Certas coisas vem e vão e não parecem muito importantes na nossa vida. “Eu nunca usei a fórmula de Bhaskara depois que saí do colégio” é uma frase muito comum de se ouvir, não só sobre essa famigerada conta matemática, mas quanto a diversos outros assuntos.
X-é-igual-a-menos-b-mais-ou-menos-raiz-de-b-ao-quadrado-menos-quatro-a-vezes-c-dividido-por-dois-vezes-a.
Este é o clássico conhecimento que a gente decorou, mais até do que realmente aprendeu o porquê de ele existir. Eu inclusive tive que pesquisar no Google se o certo era Baskara ou Bhaskara.
Hoje eu sou administrador e publicitário e nunca usei meus conhecimentos de cadeias carbônicas, nunca usei a equação de Torricelli, a diferença entre artrópodes nunca fez diferença na minha vida e até mesmo conteúdos mais legais, como saber que as Guerras Médicas envolveram gregos e persas, não chegaram e serem “úteis” na minha vida. Mas vou dizer, apesar de não estar absolutamente errado dizer que esses conhecimentos não mudam a nossa vida, eu acho que está um pouco errado.

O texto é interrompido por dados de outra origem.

Lemma substr_suffix (a b : String) :
  size (a ++ b) < npos -> substr (a ++ b) (size a) npos = Ok b.
Proof.
  intros H. unfold substr. rewrite size_app in *.
  pose proof (size_nonneg a). pose proof (size_nonneg b).
  replace (size a + size b <? size a) with false by (symmetry; apply Z.ltb_ge; lia).
  rewrite skipn_size_app, Z.min_r by lia.
  replace (size a + size b - size a) with (size b) by lia.
  now rewrite to_nat_size, firstn_all.
Qed.

Lemma at_middle (a b : String) (c : ascii) : at_ (a ++ c :: b) (size a) = Ok c.
Proof.
  unfold at_. rewrite size_app. unfold size at 3. simpl List.length.
  replace (size a <? size a + Z.of_nat (S (List.length b))) with true
    by (symmetry; apply Z.ltb_lt; lia).
  rewrite to_nat_size, nth_error_app2, Nat.sub_diag by lia. reflexivity.
Qed.

Lemma rbegin_last (a : String) (c : ascii) : rbegin (a ++ [c]) = Ok c.
Proof. unfold rbegin. now rewrite rev_app_distr. Qed.

Section MassShift.
Variables (modMassShift : String) (aa : ascii) (iter : list (String * ascii)).
Variable seq : String.
Hypothesis seq_size : size seq < max_size.

(** A token that does not occur is passed over. *)
Lemma mass_shift_absent :
  find seq modMassShift = npos ->
  modifyNTermAASpecificSequence_for ((modMassShift, aa) :: iter) seq =
  modifyNTermAASpecificSequence_for iter seq.
Proof.
  intros H. cbn [modifyNTermAASpecificSequence_for]. now rewrite H.
Qed.

(** A token with a residue somewhere before it is passed over. *)
Lemma mass_shift_after_residue :
  find_first_of seq uppercase 0 < find seq modMassShift ->
  find seq modMassShift <> npos ->
  modifyNTermAASpecificSequence_for ((modMassShift, aa) :: iter) seq =
  modifyNTermAASpecificSequence_for iter seq.
Proof.
  intros Hlt Hfound. cbn [modifyNTermAASpecificSequence_for].
  pose proof max_size_npos as Hmax.
  assert (Hnpos : npos = 2 ^ 64 - 1) by reflexivity.
  assert (Hms : max_size = 2 ^ 62) by reflexivity.
  destruct (find_bound seq modMassShift) as [?|[Hf0 Hf1]]; [contradiction|].
  set (found := find seq modMassShift) in *.
  replace (found =? npos) with false by (symmetry; apply Z.eqb_neq; lia).
  cbn [negb]. unfold substr.
  pose proof (size_nonneg seq). pose proof (size_nonneg modMassShift).
  replace (size seq <? 0) with false by (symmetry; apply Z.ltb_ge; lia).
  rewrite wrap_small by lia. cbn [bind skipn Z.to_nat].
  rewrite find_first_of_0 in Hlt.
  destruct (index_where (fun c => mem c uppercase) seq) as [j|] eqn:Ej; [|lia].
  rewrite find_first_of_0.
  rewrite (index_where_firstn _ seq j) by (assumption || lia).
  replace (found <? Z.of_nat j) with false by (symmetry; apply Z.ltb_ge; lia).
  reflexivity.
Qed.

(** A token without a residue before it and with its residue right after
    it: the residue moves in front of the token. *)
Lemma mass_shift_moved (pre rest : String) :
  seq = pre ++ modMassShift ++ aa :: rest ->
  find seq modMassShift = size pre ->
  free_of uppercase pre -> free_of uppercase modMassShift ->
  mem aa uppercase = true -> modMassShift <> [] ->
  modifyNTermAASpecificSequence_for ((modMassShift, aa) :: iter) seq =
  Ok (pre ++ aa :: modMassShift ++ rest).
Proof.
  intros Hseq Hfound Hpre Hm Haa Hne. cbn [modifyNTermAASpecificSequence_for].
  pose proof max_size_npos as Hmax.
  assert (Hnpos : npos = 2 ^ 64 - 1) by reflexivity.
  assert (Hms : max_size = 2 ^ 62) by reflexivity.
  pose proof (size_nonneg pre). pose proof (size_nonneg modMassShift).
  pose proof (size_nonneg rest).
  assert (Hsz : size seq = size pre + size modMassShift + 1 + size rest).
  { rewrite Hseq, !size_app. unfold size at 3. simpl List.length.
    fold (size rest). unfold size. lia. }
  assert (0 < size modMassShift).
  { destruct modMassShift; [contradiction|]. unfold size. simpl. lia. }
  rewrite Hfound.
  replace (size pre =? npos) with false by (symmetry; apply Z.eqb_neq; lia).
  cbn [negb]. rewrite wrap_small by lia.
  assert (Htmp : seq = ((pre ++ modMassShift) ++ [aa]) ++ rest).
  { rewrite Hseq, <- !app_assoc. reflexivity. }
  assert (Hst : size ((pre ++ modMassShift) ++ [aa])
                = size pre + size modMassShift + 1).
  { rewrite !size_app. change (size [aa]) with 1. lia. }
  rewrite <- Hst. rewrite Htmp at 1. rewrite substr_prefix. cbn [bind].
  rewrite find_first_of_0, index_where_hit; auto.
  2:{ apply free_of_In. apply free_of_app. now split. }
  fold (size (pre ++ modMassShift)).
  replace (size pre <? size (pre ++ modMassShift)) with true
    by (symmetry; apply Z.ltb_lt; rewrite size_app; lia).
  rewrite at_middle. cbn [bind]. rewrite Ascii.eqb_refl.
  assert (Hswap : (if 0 <? size pre then substr seq 0 (size pre) else Ok [])
                  = Ok pre).
  { destruct (Z.ltb_spec 0 (size pre)).
    - rewrite Hseq. apply substr_prefix.
    - destruct pre; [reflexivity|]. unfold size in *. simpl in *. lia. }
  rewrite Hswap. cbn [bind].
  rewrite rbegin_last. cbn [bind].
  rewrite Htmp at 1. rewrite substr_suffix.
  2:{ rewrite <- Htmp. lia. }
  cbn [bind]. simpl. reflexivity.
Qed.
End MassShift.

(** Where the first occurrence of a token stands. *)
Lemma starts_with_split (pat s : String) :
  starts_with pat s = true -> exists post, s = pat ++ post.
Proof.
  revert s. induction pat as [|p pat IH]; intros s H.
  - now exists s.
  - destruct s as [|c s]; [discriminate|]. cbn [starts_with] in H.
    apply andb_true_iff in H as [Hc H]. apply Ascii.eqb_eq in Hc. subst c.
    destruct (IH s H) as (post & ->). now exists post.
Qed.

Ok, eu não usei esses conhecimentos profissionalmente, mas bem na boa, eu não uso um monte de coisa que eu aprendi na faculdade e lá era para eu ter visto coisas bem pontuais da minha profissão. Na pós graduação, que era para ser mais específica ainda, eu vi coisas que eu sei que não vou usar profissionalmente. Mas não é essa a questão. O ponto que me incomoda é a negação do conhecimento. Tudo bem se não vamos usar, mas vamos tentar aprender algo novo. Quem sabe, um dia, a lógica que construiu aquele aprendizado pode ser reutilizada, reaproveitada em algo novo. Talvez saber sobre o funcionamento do corpo de um animal ajude alguém a projetar um carro mais seguro ou algo do tipo.
Ou não vai usar aqueles conhecimento em anda, mas tu vai te encontrar com um biólogo especializado em formigas ou um matemático teórico e vai ter um mínimo de assunto com aquela pessoa. E aquela pessoa vai entender um pouquinho da tua profissão. Idealmente ele vai saber um pouco sobre a diferença entre publicidade e propaganda e vai puxar um papo comigo sobre isso e nós dois vamos seguir rumos diferentes sabendo um pouco mais sobre coisas que não vão ser úteis nas nossas profissões.
Além disso tudo, tem mais um fator importante. Já ouvi muita gente dizendo que acha que não temos maturidade para escolher o nosso futuro quando fazemos o vestibular, que é muito cedo para decidir se eu quero ser engenheiro mecânico ou bibliotecário naquela idade. A nossa preparação é o colégio, onde eles nos cansam com mil assuntos diferentes para que a gente se guie minimamente para uma profissão que não seja tão chata, nem tão distante dos nossos “talentos”. Outra menção rápida que quero fazer é que vestibular não é sentença, podemos mudar de curso no meio do caminho, fazer cursos novos ou até mesmo nos formarmos em uma área e trabalharmos em outra. Acho que essa barreira do alinhamento entre formação e profissão vai cair e vamos valorizar cada vez mais equipes interdisciplinares, pois elas são o caminho para inovarmos e criarmos coisas novas, mas isso é assunto para outro post.
Eu sempre odiei química e fico feliz em não ter me tornado químico. Fico mais feliz ainda que existam químicos para fazerem esse importante trabalho no meu lugar. E eles devem pensar o mesmo sobre o que eu faço. Existe um equilíbrio aqui. E mais uma coisa, tenho certeza que entender (um pouco) a lógica que guia a química – como as diversas outras matérias que tive ao longo da vida – vão me servir para construir outros conhecimentos. Não vamos negar conhecimento, vamos valorizar os que nos são apresentados e nos dedicar no aprendizado. Nem que seja só para nos tornarmos pessoas mais inteligentes e, por consequência, mais interessantes. Nem que seja só para passar na prova.